I have seen, given and have had given great things like lunch boxes, book bags, other school supplies, clothes, funtainers and stainless steel water things, art supplies, even a holiday cookie baking kit. I was at a party in June with the kids and one mom gave a kid a little tackle box with toothpaste, a cool toothbrush, hair brush and fun Spongebob body wash and shampoo. the kid (6 years old boy) thought the toothpaste was a little quirky but loved the tackle box and body wash.

For Ds's birthday coming up we got to use the Martial Arts school for free since both DS's are members and the instructor will do some demos with the kids and have them do some fun activities. We will have about 15 kids with cake (we are doing the angry birds theme) and will set up an angry birds thing so all the kids can knock them down. We will use solid color from the dollar store (which has awesome cheap supplies) plates and cups and have some snacks and cupcakes. Super simple, very inexpensive this year and fun. Invites went out last night and we already have 5 coming. We will deal with the thank you notes (I plan on sending his teacher a note on his birthday since he gets a free homework pass asking for a second free pass saying he will be writing all these notes and this more than surpasses any practice writing). DS will love having the friends and of course presents. We don't buy them anything in between so this will be it till Christmas. And I have asked our parents and aunts to do gift cards or some winter weather gear so they can use them on the ski trip we are doing for Christmas (instead of a large christmas). the gift card we can pull out when he wants a souvenir he can use that.

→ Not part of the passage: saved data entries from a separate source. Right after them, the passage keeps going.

(** X22. The AWS cleanup script names every listed finding that has a
    resource id: the first ten EBS volumes appear as commented
    [delete-volume] commands and the first ten Elastic IPs as commented
    [release-address] commands.  Findings beyond the tenth add no line:
    the script is at most 26 lines longer than the one generated without
    findings.  The resource ids of the listed findings must be free of
    line feeds. *)
Theorem aws_cleanup_lists_first_ten :
  forall data : ScriptGenerator.Data,
    (forall item,
       In item (listed data "EBS Volumes" ++ listed data "Elastic IPs") ->
       one_line (Finding.resource_id item) = true) ->
    (forall item,
       In item (listed data "EBS Volumes") ->
       Finding.resource_id item <> "" ->
       In ("# aws ec2 delete-volume --volume-id " ++ Finding.resource_id item
           ++ " --region $AWS_REGION")
          (lines (ScriptGenerator._generate_aws_cleanup_script data))) /\
    (forall item,
       In item (listed data "Elastic IPs") ->
       Finding.resource_id item <> "" ->
       In ("# aws ec2 release-address --allocation-id "
           ++ Finding.resource_id item ++ " --region $AWS_REGION")
          (lines (ScriptGenerator._generate_aws_cleanup_script data))) /\
    (List.length (lines (ScriptGenerator._generate_aws_cleanup_script data)) <=
     List.length (lines (ScriptGenerator._generate_aws_cleanup_script
                           (ScriptGenerator.BuildData None))) + 26)%nat.
Proof.
  intros data Hids.
  destruct (aws_script_eq data) as (header & footer & Hh & Hf & Heq).
  rewrite (Heq (ScriptGenerator.BuildData None)), (Heq data).
  assert (block_lines (ScriptGenerator.category (ScriptGenerator.BuildData None)
                         "EBS Volumes")
            "# Cleanup unattached EBS volumes"
            "echo 'Cleaning up unattached EBS volumes...'"
            "# aws ec2 delete-volume --volume-id " " --region $AWS_REGION" = [])
    as -> by reflexivity.
  assert (block_lines (ScriptGenerator.category (ScriptGenerator.BuildData None)
                         "Elastic IPs")
            "# Release unattached Elastic IPs"
            "echo 'Releasing unattached Elastic IPs...'"
            "# aws ec2 release-address --allocation-id " " --region $AWS_REGION" = [])
    as -> by reflexivity.
  cbn [app].
  rewrite (lines_of_text (header ++ footer)) by (apply Forall_app; now split).
  rewrite lines_of_text.
  2: { repeat (apply Forall_app; split); auto;
       apply block_lines_one_line; try reflexivity;
       intros item Hin; apply Hids; apply in_app_iff; [left | right]; exact Hin. }
  split; [|split].
  - intros item Hin Hid. rewrite !in_app_iff. left. right. left.
    now apply block_lines_command.
  - intros item Hin Hid. rewrite !in_app_iff. left. right. right. left.
    now apply block_lines_command.
  - rewrite !length_app.
    pose proof (block_lines_length (ScriptGenerator.category data "EBS Volumes")
      "# Cleanup unattached EBS volumes"
      "echo 'Cleaning up unattached EBS volumes...'"
      "# aws ec2 delete-volume --volume-id " " --region $AWS_REGION").
    pose proof (block_lines_length (ScriptGenerator.category data "Elastic IPs")
      "# Release unattached Elastic IPs"
      "echo 'Releasing unattached Elastic IPs...'"
      "# aws ec2 release-address --allocation-id " " --region $AWS_REGION").
    lia.
Qed.

Lemma aws_cleanup_lists_first_ten_witness :
  In "# aws ec2 release-address --allocation-id eipalloc-7 --region $AWS_REGION"
     (lines (ScriptGenerator._generate_aws_cleanup_script
               (ScriptGenerator.BuildData
                  (Some [("Elastic IPs",
                          CategoryData.Build (Some 1) (Some (36 # 10)%Q)
                            (Some [Finding.Build "eipalloc-7" "Elastic IP"
                                     (Some "us-east-1") "Unattached Elastic IP"
                                     "Release if not needed"
                                     (36 # 10)%Q 1%Q]))])))).
Proof.
  refine (proj1 (proj2 (aws_cleanup_lists_first_ten
           (ScriptGenerator.BuildData
              (Some [("Elastic IPs",
                      CategoryData.Build (Some 1) (Some (36 # 10)%Q)
                        (Some [Finding.Build "eipalloc-7" "Elastic IP"
                                 (Some "us-east-1") "Unattached Elastic IP"
                                 "Release if not needed"
                                 (36 # 10)%Q 1%Q]))])) _))
           (Finding.Build "eipalloc-7" "Elastic IP"
              (Some "us-east-1") "Unattached Elastic IP"
              "Release if not needed" (36 # 10)%Q 1%Q) _ _).
  - intros item [<-|[]]. reflexivity.
  - left. reflexivity.
  - discriminate.
Defined.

don't feel bad about your decision. It is done and there is nothing you can do to change it. Just go with it this year. Your child is young and probably won't remember much about it. He will be more excited to have all the people there supporting him. No one should feel pressured to do something b/c someone else did. Everyone has their reasons. Since I don't like no presents parties I would end up bringing your ds a little something. Something more meaningful and yet still fun. You will have a great party!

DS 03, 06, twins 09 and new baby 7/11

Corie
09-23-2011, 11:55 AM
My son's bday is coming up next month. He's the new kid at a preschool where it is customary to invite the whole class. There has been one party so far, and "no presents" was noted on the invite. I felt like I had to follow suit and did the same.




You said that the first party of the school year so far was a "no presents"
party. But since you are new to this preschool, how do you know
if this is the "norm"? This party may end up being the only "no presents" party all year.